Method for analysing and modelling personal learning environments

Visualizing the Personal Learning Environment
Status : Published
Year: 2019
Author(s): Joris Felder (unsorted)

Overview

This paper introduces MEPA, an original method for analyzing and modeling Personal Learning Environments (PLEs). Conceived for researchers and educational engineers, MEPA provides conceptual, methodological, and visual tools to make learners’ invisible learning ecosystems visible and usable.

Key Contributions

  • Generic Model & Modeling Language
    MEPA is built on a generic model of PLEs, combined with a specialized visual language to represent the learner’s tools, strategies, knowledge goals, and social context.
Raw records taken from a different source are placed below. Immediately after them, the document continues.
Lemma elem_of_truncations name l :
  name ∈ truncations l ↔ (name, true) ∈ l.
Proof.
  unfold truncations. rewrite list_elem_of_fmap. split.
  - intros ([n b] & -> & [Hin Hb]%list_elem_of_In%filter_In). simpl in *. subst b. by apply list_elem_of_In.
  - intros Hin. exists (name, true). split; [done|]. apply list_elem_of_In, filter_In.
    split; [by apply list_elem_of_In|done].
Qed.

Lemma shows_collect {A B} (doc : Document) name (f : A → B) (rows : list A) :
  (name ∈ truncated_collections doc ↔ (collect rows).2 = true) →
  shows doc name f rows (map f (collect rows).1).
Proof.
  destruct (collect_spec rows) as [-> ->]. intros Hin. split; [done|].
  assert (Hlt : (MAX_ROWS_PER_COLLECTION <? length rows)%nat = true ↔ 5000 < Z.of_nat (length rows)).
  { rewrite Nat.ltb_lt. unfold MAX_ROWS_PER_COLLECTION. lia. }
  split; [by rewrite Hin|]. intros Hno. rewrite take_ge; [done|].
  unfold MAX_ROWS_PER_COLLECTION. destruct (Z.lt_ge_cases 5000 (Z.of_nat (length rows))); [|lia].
  destruct Hno. by apply Hin, Hlt.
Qed.

Lemma shows_pair {A B} (doc : Document) name (f : A → B) (rows l : list A) t :
  collect rows = (l, t) → (name ∈ truncated_collections doc ↔ t = true) → shows doc name f rows (map f l).
Proof. intros Hc Ht. pose proof (shows_collect doc name f rows) as H. rewrite Hc in H. by apply H. Qed.

Lemma truncated_at l k name t :
  NoDup (map fst l) → l !! k = Some (name, t) → (name ∈ truncations l ↔ t = true).
Proof.
  intros Hnd Hk. rewrite elem_of_truncations. split.
  - intros [j Hj]%list_elem_of_lookup.
    assert (j = k) as ->; [|congruence]. apply (NoDup_lookup (map fst l) j k name Hnd).
    + change (map fst l) with (fst <$> l). by rewrite list_lookup_fmap, Hj.
    + change (map fst l) with (fst <$> l). by rewrite list_lookup_fmap, Hk.
  - intros ->. by eapply list_elem_of_lookup_2.
Qed.
Lemma opened_signed ks seq body s : verify_and_open ks seq body = Plaintext s →
  ∃ n, pack_seq seq = Some n ∧ String.substring 0 32 body = sha256 (sig ks +:+ n +:+ from_byte 32 body).
Proof.
  unfold verify_and_open. case_match; [done|]. destruct (pack_seq seq) as [n|]; [|done].
  destruct (String.eqb_spec (sha256 (sig ks +:+ n +:+ from_byte 32 body)) (String.substring 0 32 body)) as [E|]; [|done].
  intros _. by exists n.
Qed.

Lemma request_same ch rq sv : sessions (handle_request cfg dev ch rq sv).2 = sessions sv ∧
  (device_on (the_plug (handle_request cfg dev ch rq sv).2) = device_on (the_plug sv) ∨
   switches rq sv (device_on (the_plug (handle_request cfg dev ch rq sv).2))).
Proof.
  unfold handle_request. destruct (extract_cookie_token (rq_cookie rq)) as [token|] eqn:Ht; simpl; [|by split; [|left]].
  destruct (sessions sv !! token) as [ks|] eqn:Hks; [|by split; [|left]].
  destruct (rq_seq rq) as [seq|] eqn:Hseq; [|by split; [|left]].
  destruct (verify_and_open ks seq (rq_body rq)) as [s| |] eqn:Hv; [|by split; [|left]..].
  destruct (json_loads s) as [req| |] eqn:Hj; [|by split; [|left]..].
  destruct (run_method cfg dev (draws_of ch) req sv) as [[result sv']|] eqn:Hm; [|by split; [|left]].
  assert (Hsv : sessions sv' = sessions sv ∧ (device_on (the_plug sv') = device_on (the_plug sv) ∨
    switches rq sv (device_on (the_plug sv')))); [|by destruct (seal ks seq (json_dumps result))].
  destruct req as [| | | | | |kvs]; try discriminate Hm. unfold run_method in Hm.
  destruct (dispatch _ _ _ _ _ _) as [[r p]|] eqn:Hd; [|done]. simpl in Hm. injection Hm as <- <-.
  assert (Hr : ∀ x, the_plug (relay_saved cfg x (sv <| the_plug := p |>)) = p ∧
    sessions (relay_saved cfg x (sv <| the_plug := p |>)) = sessions sv) by (intros x; unfold relay_saved; by case_match).
  destruct (Hr (device_on (the_plug sv))) as [-> ->]. split; [done|].
  destruct (dispatch_relay _ _ _ _ _ _ _ _ Hd) as [->|(Hset & v & Hv' & ->)]; [by left|]. right.
  destruct (opened_signed _ _ _ _ Hv) as (n & Hn & Hsig). exists token, ks, seq, n, s, kvs, v. by split_and!.
Qed.

Lemma advance_grants ch sv : (∀ t k, sessions (advance cfg ch sv) !! t = Some k → sessions sv !! t = Some k) ∧
  (∀ t k, pending (advance cfg ch sv) !! t = Some k → pending sv !! t = Some k).
Proof.
  unfold advance. destruct (tick _ _ _ _ _) as [p o]. unfold run_callbacks, save, reset_sessions.
  destruct (counter_reset o), (daily_reset o); simpl; case_match; simpl; (split; intros t k; [|]); by rewrite ?lookup_empty.
Qed.
(** A waiting row past its expiry is settled by its own step. *)
Lemma wp_expired qid q now w :
  queued_row qid (Some q) w → is_waiting q = true → QueuedCharge.expires_at q <= now →
  wp (scope (process_queued qid now)) (λ out w',
    out = Ok 0 ∧ queued_row qid (Some (q <| QueuedCharge.status := Q_EXPIRED |>)) w') w.
Proof.
  intros [Hq _] Hw He. apply wp_scope. unfold process_queued, queued_claim, settle_queued, set_queued.
  do 3 wp_step. rewrite Hq. cbv iota.
  unfold is_waiting in Hw. rewrite Hw. simpl negb. cbv iota. rewrite (proj2 (Z.leb_le _ _) He).
  repeat wp_step. split; [done|]. split; simpl; by rewrite lookup_alter_eq, Hq.
Qed.

Lemma keep_row_scope j r qid now :
  qid ≠ j → preserves (queued_row j r) (scope (process_queued qid now)).
Proof. intros Hne. apply preserves_scope; [by intros w [_ H] | by apply keep_process]. Qed.

Lemma sweep_queued j now l : ∀ q w,
  NoDup l → queued_row j (Some q) w → is_waiting q = true → QueuedCharge.expires_at q <= now →
  j ∈ l →
  wp (sweep l (λ qid, scope (process_queued qid now))) (λ _ w',
    queued_row j (Some (q <| QueuedCharge.status := Q_EXPIRED |>)) w') w.
Proof.
  assert (Hkeep : ∀ l r, j ∉ l →
    preserves (queued_row j r) (sweep l (λ qid, scope (process_queued qid now)))).
  { clear. induction l as [|x l IH]; intros r Hj; simpl; [apply preserves_ret|].
    apply not_elem_of_cons in Hj as [Hne Hj].
    apply preserves_bind;
      [apply preserves_catch; [by apply keep_row_scope | intros e; apply preserves_ret]|]. intros n.
    apply preserves_bind; [by apply IH | intros k; apply preserves_ret]. }
  induction l as [|x l IH]; intros q w Hnd Hq Hw He Hj; [by apply not_elem_of_nil in Hj|]. simpl.
  apply NoDup_cons in Hnd as [Hx Hnd]. destruct (decide (x = j)) as [->|Hne].
  - wp_step. wp_step. eapply wp_mono; [|by eapply wp_expired]. intros out w1 [-> Hq1]. cbv iota. wp_step.
    apply (wp_preserves _ _ _ _ (Hkeep l _ Hx) Hq1). intros [k|e] w2 Hq2; [by wp_step | done].
  - apply elem_of_cons in Hj as [->|Hj]; [done|]. wp_step. wp_step.
    apply (wp_preserves _ _ _ _ (keep_row_scope j (Some q) x now Hne) Hq). intros out w1 Hq1.
    assert (Hrest : wp (sweep l (λ qid, scope (process_queued qid now)))
      (λ _ w', queued_row j (Some (q <| QueuedCharge.status := Q_EXPIRED |>)) w') w1)
      by (by apply IH).
    destruct out as [n|e]; cbv iota; repeat wp_step;
      (eapply wp_mono; [|exact Hrest]; intros [k|e'] w2 Hq2; [by wp_step | done]).
Qed.
(* ===== verification/Persistence.v ===== *)
(** * services/telemetry_persistence.py: the buffered time series

    Samples wait in a bounded deque and are inserted in batches.  A flush is
    split into [drain], the transaction [insert_batch], and [rebuffer] when it
    fails: samples may be enqueued while the transaction runs. *)

From S2P Require Import Prelude Rounding PyNum Money Models Config Billing TelemetryStore.
From S2P Require Import World Hoare PyJson Wallet Caps Lifecycle Ownership Alarms.

Section Persistence.
Context `{cfg : Config}.
Implicit Types (d : db) (now : Z) (r : Sample.t) (b : list Sample.t).

(** ** [collections.deque(maxlen=BUFFER_MAX)] *)

(** [append]: a full deque loses its oldest sample. *)
Definition deque_append b r : list Sample.t :=
  drop (S (length b) - Z.to_nat BUFFER_MAX) (b ++ [r]).
(** [appendleft]: a full deque loses its newest sample. *)
Definition deque_appendleft b r : list Sample.t := take (Z.to_nat BUFFER_MAX) (r :: b).

Definition enqueue r : M unit := with_mem (λ m, m <| buffer ::= λ b, deque_append b r |>).

(** ** One flush *)

Definition drain : M (list Sample.t) :=
  batch ← read_mem buffer;
  with_mem (λ m, m <| buffer := [] |>);;
  mret batch.

Definition tenant_by_plug d (plug_id : Z) : option Z :=
  p ← plugs d !! plug_id; g ← gateways d !! Plug.gateway_id p; Gateway.tenant_id g.

Definition session_by_plug d (plug_id : Z) : option Z :=
  last (map fst (select (running_on plug_id) (sessions d))).

(** [None] for an unknown plug: the sample is skipped. *)
Definition enrich d r : option TelemetryReading.t :=
  tid ← tenant_by_plug d (Sample.plug_id r);
  Some (TelemetryReading.mk tid (session_by_plug d (Sample.plug_id r)) r).

Fixpoint no_nul (s : string) : bool :=
  match s with
  | EmptyString => true
  | String c s => negb (Ascii.eqb c Ascii.zero) && no_nul s
  end.

(** What the column [status VARCHAR(20)] takes. *)
Definition storable (st : Sample.raw_status) : bool :=
  match st with
  | Sample.SNull => true
  | Sample.SText s => (Z.of_nat (String.length s) <=? 20) && no_nul s
  | Sample.SOther => false
  end.

Fixpoint add_readings (rows : list TelemetryReading.t) (i : Z) (m : gmap Z TelemetryReading.t)
    : gmap Z TelemetryReading.t :=
  match rows with
  | [] => m
  | x :: rows => add_readings rows (i + 1) (<[i := x]> m)
  end.

(** The bulk INSERT: one bad row fails the statement. *)
Definition insert_rows (rows : list TelemetryReading.t) : M unit :=
  if forallb (λ x, storable (Sample.status (TelemetryReading.sample x))) rows then
    modify (λ d, d <| readings := add_readings rows (next_id d) (readings d) |>
                   <| next_id ::= λ i, i + Z.of_nat (length rows) |>)
  else raise DataError.

Definition insert_batch b : M unit :=
  scope (
    rows ← query (λ d, omap (enrich d) b);
    match rows with
    | [] => mret tt
    | rows => insert_rows rows;; commit
    end).

(** [for r in reversed(batch): buffer.appendleft(r)] *)
Definition rebuffer b : M unit :=
  with_mem (λ m, m <| buffer ::= λ buf, foldl deque_appendleft buf (rev b) |>).

Definition flush_once : M unit :=
  batch ← drain;
  match batch with
  | [] => mret tt
  | batch => catch (insert_batch batch) (λ _, rebuffer batch)
  end.

(** ** Retention, and one turn of the flush loop ([flush_count] so far) *)

Definition prune_old now : M unit :=
  catch (scope (
    modify (λ d, d <| readings ::= delete_where (λ _ x,
      Sample.recorded_at (TelemetryReading.sample x) <? now - days RETENTION_DAYS) |>);;
    commit)) (λ _, mret tt).

Definition flush_turn (flush_count now : Z) : M unit :=
  flush_once;;
  when ((0 <? RETENTION_DAYS) && ((flush_count + 1) mod PRUNE_EVERY_N_FLUSHES =? 0)) (prune_old now).

(** ** The deque *)

Lemma deque_append_bound b r : 0 <= BUFFER_MAX →
  Z.of_nat (length b) <= BUFFER_MAX → Z.of_nat (length (deque_append b r)) <= BUFFER_MAX.
Proof. intros H0 Hb. unfold deque_append. rewrite length_drop, length_app.
  change (length [r]) with 1%nat. lia.
Qed.

(** Appended samples keep their order, and only the oldest are lost. *)
Lemma deque_append_suffix b r : 0 < BUFFER_MAX → ∃ lost, b ++ [r] = lost ++ deque_append b r ∧
  (Z.of_nat (length b) < BUFFER_MAX → lost = []).
Proof.
  intros H0. exists (take (S (length b) - Z.to_nat BUFFER_MAX) (b ++ [r])).
  unfold deque_append. rewrite take_drop. split; [done|]. intros Hb.
  by replace (S (length b) - Z.to_nat BUFFER_MAX)%nat with 0%nat by lia.
Qed.

(** Putting a batch back before what arrived meanwhile: what exceeds the bound is
    cut from the newest end. *)
Lemma rebuffer_spec b arrived : Z.of_nat (length arrived) <= BUFFER_MAX →
  foldl deque_appendleft arrived (rev b) = take (Z.to_nat BUFFER_MAX) (b ++ arrived).
Proof.
  assert (H : ∀ l acc, Z.of_nat (length acc) <= BUFFER_MAX →
    foldl deque_appendleft acc l = take (Z.to_nat BUFFER_MAX) (rev l ++ acc)).
  { induction l as [|x l IH]; intros acc Hl; simpl; [rewrite take_ge; [done | lia]|].
    unfold deque_appendleft at 2. rewrite IH by (rewrite length_take; lia).
    rewrite <- app_assoc. simpl. rewrite !take_app, take_take. do 2 f_equal. lia. }
  intros Hl. by rewrite H, rev_involutive.
Qed.

Lemma rebuffer_all b : Z.of_nat (length b) <= BUFFER_MAX →
  foldl deque_appendleft [] (rev b) = b.
Proof.
  intros Hb. rewrite rebuffer_spec by (simpl; lia). rewrite app_nil_r, take_ge; [done | lia].
Qed.

Lemma add_readings_lookup rows : ∀ i m j,
  add_readings rows i m !! j =
    if (i <=? j) && (j <? i + Z.of_nat (length rows)) then rows !! Z.to_nat (j - i) else m !! j.
Proof.
  induction rows as [|x rows IH]; intros i m j; simpl.
  - replace (i + Z.of_nat 0) with i by lia.
    destruct (Z.leb_spec i j), (Z.ltb_spec j i); simpl; done || lia.
  - rewrite IH. destruct (decide (i = j)) as [->|Hne].
    + rewrite lookup_insert_eq, Z.sub_diag.
      destruct (Z.leb_spec (j + 1) j), (Z.leb_spec j j), (Z.ltb_spec j (j + Z.of_nat (S (length rows))));
        simpl; done || lia.
    + rewrite lookup_insert_ne by done.
      destruct (Z.leb_spec (i + 1) j), (Z.ltb_spec j (i + 1 + Z.of_nat (length rows))),
        (Z.leb_spec i j), (Z.ltb_spec j (i + Z.of_nat (S (length rows)))); simpl; try lia; try done.
      replace (Z.to_nat (j - i)) with (S (Z.to_nat (j - (i + 1)))) by lia. done.
Qed.

(** What becomes of a batch: stored whole, in order, under fresh ids, or not at
    all. *)
Definition batch_rows d b : list TelemetryReading.t := omap (enrich d) b.
Definition batch_storable d b : bool :=
  forallb (λ x, storable (Sample.status (TelemetryReading.sample x))) (batch_rows d b).

Definition stored_after d rows : db :=
  d <| readings := add_readings rows (next_id d) (readings d) |>
    <| next_id ::= λ i, i + Z.of_nat (length rows) |>.

Lemma add_nothing d : stored_after d [] = d.
Proof. unfold stored_after. destruct d; unfold set_with; simpl. by rewrite Z.add_0_r. Qed.

Lemma wp_insert_batch b Q w :
  com w = cur w →
  (batch_storable (cur w) b = true → Q (Ok tt)
     (w <| cur := stored_after (cur w) (batch_rows (cur w) b) |>
        <| com := stored_after (cur w) (batch_rows (cur w) b) |>)) →
  (batch_storable (cur w) b = false → Q (Raise DataError) w) →
  wp (insert_batch b) Q w.
Proof.
  intros Hcc HS HF. apply wp_scope. do 2 wp_step. change (omap (enrich (cur w)) b) with (batch_rows (cur w) b).
  unfold batch_storable in *. destruct (batch_rows (cur w) b) as [|row rows].
  - wp_step. specialize (HS eq_refl). rewrite add_nothing in HS. rewrite (clean_world w Hcc).
    destruct w as [c1 c2 st me ev]. simpl in *. by subst c2.
  - unfold insert_rows. repeat wp_step; rewrite ?(clean_world w Hcc); [by apply HS | by apply HF].
Qed.

Lemma wp_store_batch b w :
  com w = cur w → Z.of_nat (length b) <= BUFFER_MAX → buffer (mem w) = [] →
  wp (match b with [] => mret tt | b => catch (insert_batch b) (λ _, rebuffer b) end)
    (λ out w', out = Ok tt ∧
       if batch_storable (cur w) b then
         buffer (mem w') = [] ∧ com w' = stored_after (cur w) (batch_rows (cur w) b)
       else buffer (mem w') = b ∧ com w' = com w) w.
Proof.
  intros Hcc Hb Hbuf. destruct b as [|r b'].
  { wp_step. split_and!; [done..|]. change (batch_rows _ []) with (@nil TelemetryReading.t).
    by rewrite add_nothing. }
  set (b := r :: b') in *. clearbody b. clear r b'. wp_step. apply wp_insert_batch; [done | |].
  - by intros ->.
  - intros ->. unfold rebuffer. wp_step. split; [done|]. split; [|done]. simpl. rewrite Hbuf.
    by apply rebuffer_all.
Qed.

Lemma flush_result w :
  com w = cur w → Z.of_nat (length (buffer (mem w))) <= BUFFER_MAX →
  let '(out, w') := run_request flush_once w in
  out = Ok tt ∧ com w' = cur w' ∧
  if batch_storable (cur w) (buffer (mem w)) then
    buffer (mem w') = [] ∧ com w' = stored_after (cur w) (batch_rows (cur w) (buffer (mem w)))
  else buffer (mem w') = buffer (mem w) ∧ com w' = com w.
Proof.
  intros Hcc Hb.
  assert (H : wp flush_once (λ out w', out = Ok tt ∧
    if batch_storable (cur w) (buffer (mem w)) then
      buffer (mem w') = [] ∧ com w' = stored_after (cur w) (batch_rows (cur w) (buffer (mem w)))
    else buffer (mem w') = buffer (mem w) ∧ com w' = com w) w).
  { unfold flush_once, drain. do 6 wp_step.
    set (w0 := w <| mem ::= _ |>). change (cur w) with (cur w0). change (com w) with (com w0).
    by apply wp_store_batch. }
  unfold wp, run_request in *. destruct (flush_once w) as [out w']. simpl in *.
  destruct H as [-> H]. by destruct (batch_storable _ _).
Qed.

Lemma flush_blocked w :
  com w = cur w → Z.of_nat (length (buffer (mem w))) <= BUFFER_MAX →
  batch_storable (cur w) (buffer (mem w)) = false →
  let w' := (run_request flush_once w).2 in
  com w' = cur w' ∧ com w' = com w ∧ buffer (mem w') = buffer (mem w).
Proof.
  intros Hcc Hb Hst. pose proof (flush_result w Hcc Hb) as H. rewrite Hst in H.
  destruct (run_request flush_once w) as [out w']. destruct H as (_ & ? & ? & ?). done.
Qed.

(** A flush is all or nothing: either every buffered sample of a known plug
    becomes one reading, in the order received and under fresh ids, and the
    buffer is empty; or, as soon as one of them cannot be stored, nothing is
    stored and the buffer is exactly as before.  So one sample whose status is
    not a short string (a gateway may send any JSON there) blocks the time
    series of every plug. *)
Theorem flush_all_or_nothing w :
  com w = cur w → Z.of_nat (length (buffer (mem w))) <= BUFFER_MAX →
  let rows := batch_rows (cur w) (buffer (mem w)) in
  let '(out, w') := run_request flush_once w in
  out = Ok tt ∧
  if batch_storable (cur w) (buffer (mem w)) then
    buffer (mem w') = [] ∧
    ∀ j, readings (com w') !! j =
      if (next_id (cur w) <=? j) && (j <? next_id (cur w) + Z.of_nat (length rows))
      then rows !! Z.to_nat (j - next_id (cur w)) else readings (cur w) !! j
  else buffer (mem w') = buffer (mem w) ∧ com w' = com w.
Proof.
  intros Hcc Hb rows. pose proof (flush_result w Hcc Hb) as H.
  destruct (run_request flush_once w) as [out w']. destruct H as (-> & _ & H). split; [done|].
  destruct (batch_storable _ _); [|done]. destruct H as [-> ->]. split; [done|].
  intros j. simpl. apply add_readings_lookup.
Qed.
End Persistence.
(* ===== verification/Telemetry.v ===== *)
(** * services/mqtt/telemetry.py: inbound telemetry

    [parse_frame] is the guarding of the payload; [persist_telemetry] the
    transaction of one frame followed by the auto-stops it may trigger, each in
    its own transaction.  [mono] is [time.monotonic()].  The manager is bound to
    a database and an event loop, as in the running server; the standalone
    branches are left out. *)

From S2P Require Import Prelude Rounding PyNum Money Models Config Billing TelemetryStore.
From S2P Require Import World Hoare PyJson Wallet Commands Caps Pricing Lifecycle Ownership.
From S2P Require Import SessionStart Alarms Persistence.

(** The result monad of the parser. *)
#[export] Instance result_bind : MBind result := λ A B k r,
  match r with Ok a => k a | Raise e => Raise e end.

(** [try: ... except (TypeError, ValueError)]: [None] when it is caught. *)
Definition caught {A} (r : result A) : result (option A) :=
  match r with
  | Ok a => Ok (Some a)
  | Raise TypeError | Raise ValueError => Ok None
  | Raise e => Raise e
  end.

(** [services/mqtt_manager.py] *)
Definition GATEWAY_SEEN_BUMP_INTERVAL_SEC : float := fint 60.

(** What the handler takes out of a payload. *)
Record frame := mkframe {
  f_plug_id : Z;
  f_watts : float;
  f_kwh : float;
  f_voltage : float;
  f_current : float;
  f_status : value;
  f_relay_on : bool;
  f_session_id : option Z;
  f_offline : bool;
  f_today_kwh : option float;
  f_month_kwh : option float }.

Section Parse.
Context `{cfg : Config}.
Implicit Types (p : payload) (v : value).

Definition parse_optional_nonneg_float v : result (option float) :=
  if vnull v then Ok None
  else
    f ← caught (vfloat v);
    Ok (f ← f; x ← finite f; if 0 <=? x then Some x else None).

Definition parse_session_id v : result (option Z) :=
  if vnull v || vstr_eqb v "" then Ok None
  else
    sid ← caught (vint v);
    Ok (sid ← sid; if 0 <? sid then Some sid else None).

(** [float(payload.get("watts", 0.0))] and the others. *)
Definition parse_numbers p : result (option (pynum * pynum * pynum * pynum)) :=
  caught (
    watts ← vfloat (vget "watts" (J (JFloat 0)) p);
    kwh ← vfloat (vget "kwh" (J (JFloat 0)) p);
    voltage ← vfloat (vget "voltage" (J (JFloat (fint 230))) p);
    current ← vfloat (vget "current" (J (JFloat 0)) p);
    Ok (watts, kwh, voltage, current)).

Definition all_finite (n : pynum * pynum * pynum * pynum) : option (float * float * float * float) :=
  let '(watts, kwh, voltage, current) := n in
  watts ← finite watts; kwh ← finite kwh; voltage ← finite voltage; current ← finite current;
  Some (watts, kwh, voltage, current).

(** [kwh < 0 or kwh > MAX_PLAUSIBLE_KWH] drops the frame. *)
Definition plausible (kwh : float) : bool := (0 <=? kwh) && (kwh <=? MAX_PLAUSIBLE_KWH).

(** [Ok None]: the frame is ignored. *)
Definition parse_frame p : result (option frame) :=
  let raw_plug := vget_none "plug_id" p in
  if vnull raw_plug then Ok None
  else
    plug_id ← caught (vint raw_plug);
    match plug_id with
    | None => Ok None
    | Some plug_id =>
        numbers ← parse_numbers p;
        match numbers ≫= all_finite with
        | None => Ok None
        | Some (watts, kwh, voltage, current) =>
            if negb (plausible kwh) then Ok None
            else
              let status := vget "status" (J (JStr "occupied")) p in
              let relay := vget "relay" (J (JBool (vstr_eqb status "occupied"))) p in
              session_id ← parse_session_id (vget_none "session_id" p);
              today_kwh ← parse_optional_nonneg_float (vget_none "today_kwh" p);
              month_kwh ← parse_optional_nonneg_float (vget_none "month_kwh" p);
              Ok (Some (mkframe plug_id watts kwh voltage current status (vtruthy relay) session_id
                          (vtruthy (vget "offline" (J (JBool false)) p)) today_kwh month_kwh))
        end
    end.
End Parse.

Definition raw_status (v : value) : Sample.raw_status :=
  match v with
  | J JNull => Sample.SNull
  | J (JStr s) => Sample.SText s
  | _ => Sample.SOther
  end.

Definition sample_of (f : frame) (now : Z) : Sample.t :=
  Sample.mk (f_plug_id f) now (f_watts f) (f_kwh f) (f_voltage f) (f_current f)
    (raw_status (f_status f)).

Section Telemetry.
Context `{cfg : Config}.
Implicit Types (d : db) (now : Z) (mono : float) (f : frame) (gateway_id : string).
Implicit Types (s : ChargingSession.t) (plug : Plug.t).

(** ** Cooldowns *)

Definition cooled (last : option float) mono (interval : float) : bool :=
  match last with Some t => negb (fsub mono t <? interval) | None => true end.

Definition should_bump_gateway_seen gateway_id mono : M bool :=
  last ← read_mem (λ m, gateway_seen_bumped m !! gateway_id);
  if cooled last mono GATEWAY_SEEN_BUMP_INTERVAL_SEC then
    with_mem (λ m, m <| gateway_seen_bumped ::= <[gateway_id := mono]> |>);; mret true
  else mret false.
It distinguishes between four types of learning artifacts: technical, pedagogical, didactic, and social.
  • Expressivity & Interpretability
    The method emphasizes clarity for both learners and researchers, aiming for highly expressive models that are simple to interpret and ontologically rich.
  • Validated Through Field Research
    The method was validated during a longitudinal study with 15 university psychology students. Over a semester, 60 PLE instances were modeled and refined through five rounds of interviews and intersubjective validation.
  • Pragmatic Utility
    MEPA is both a research method and a pedagogical engineering tool. It supports in-depth analysis of how students build and regulate their learning environments, highlighting patterns, gaps, and opportunities for improvement.

Illustrative Case

The paper details a case study involving one student’s learning journey, showcasing how the method dissects and visualizes cognitive strategies, tools used (e.g. Google Drive, Cornell note-taking), group collaboration dynamics, and learning goals. This multi-layered representation exposes the complexity and richness of personal learning ecosystems.

Future Directions

Felder concludes by highlighting the potential for digital tools to automate MEPA’s steps and calls for collaborative research to expand and refine the underlying models. The method opens new pathways for personalized learning support and large-scale educational research.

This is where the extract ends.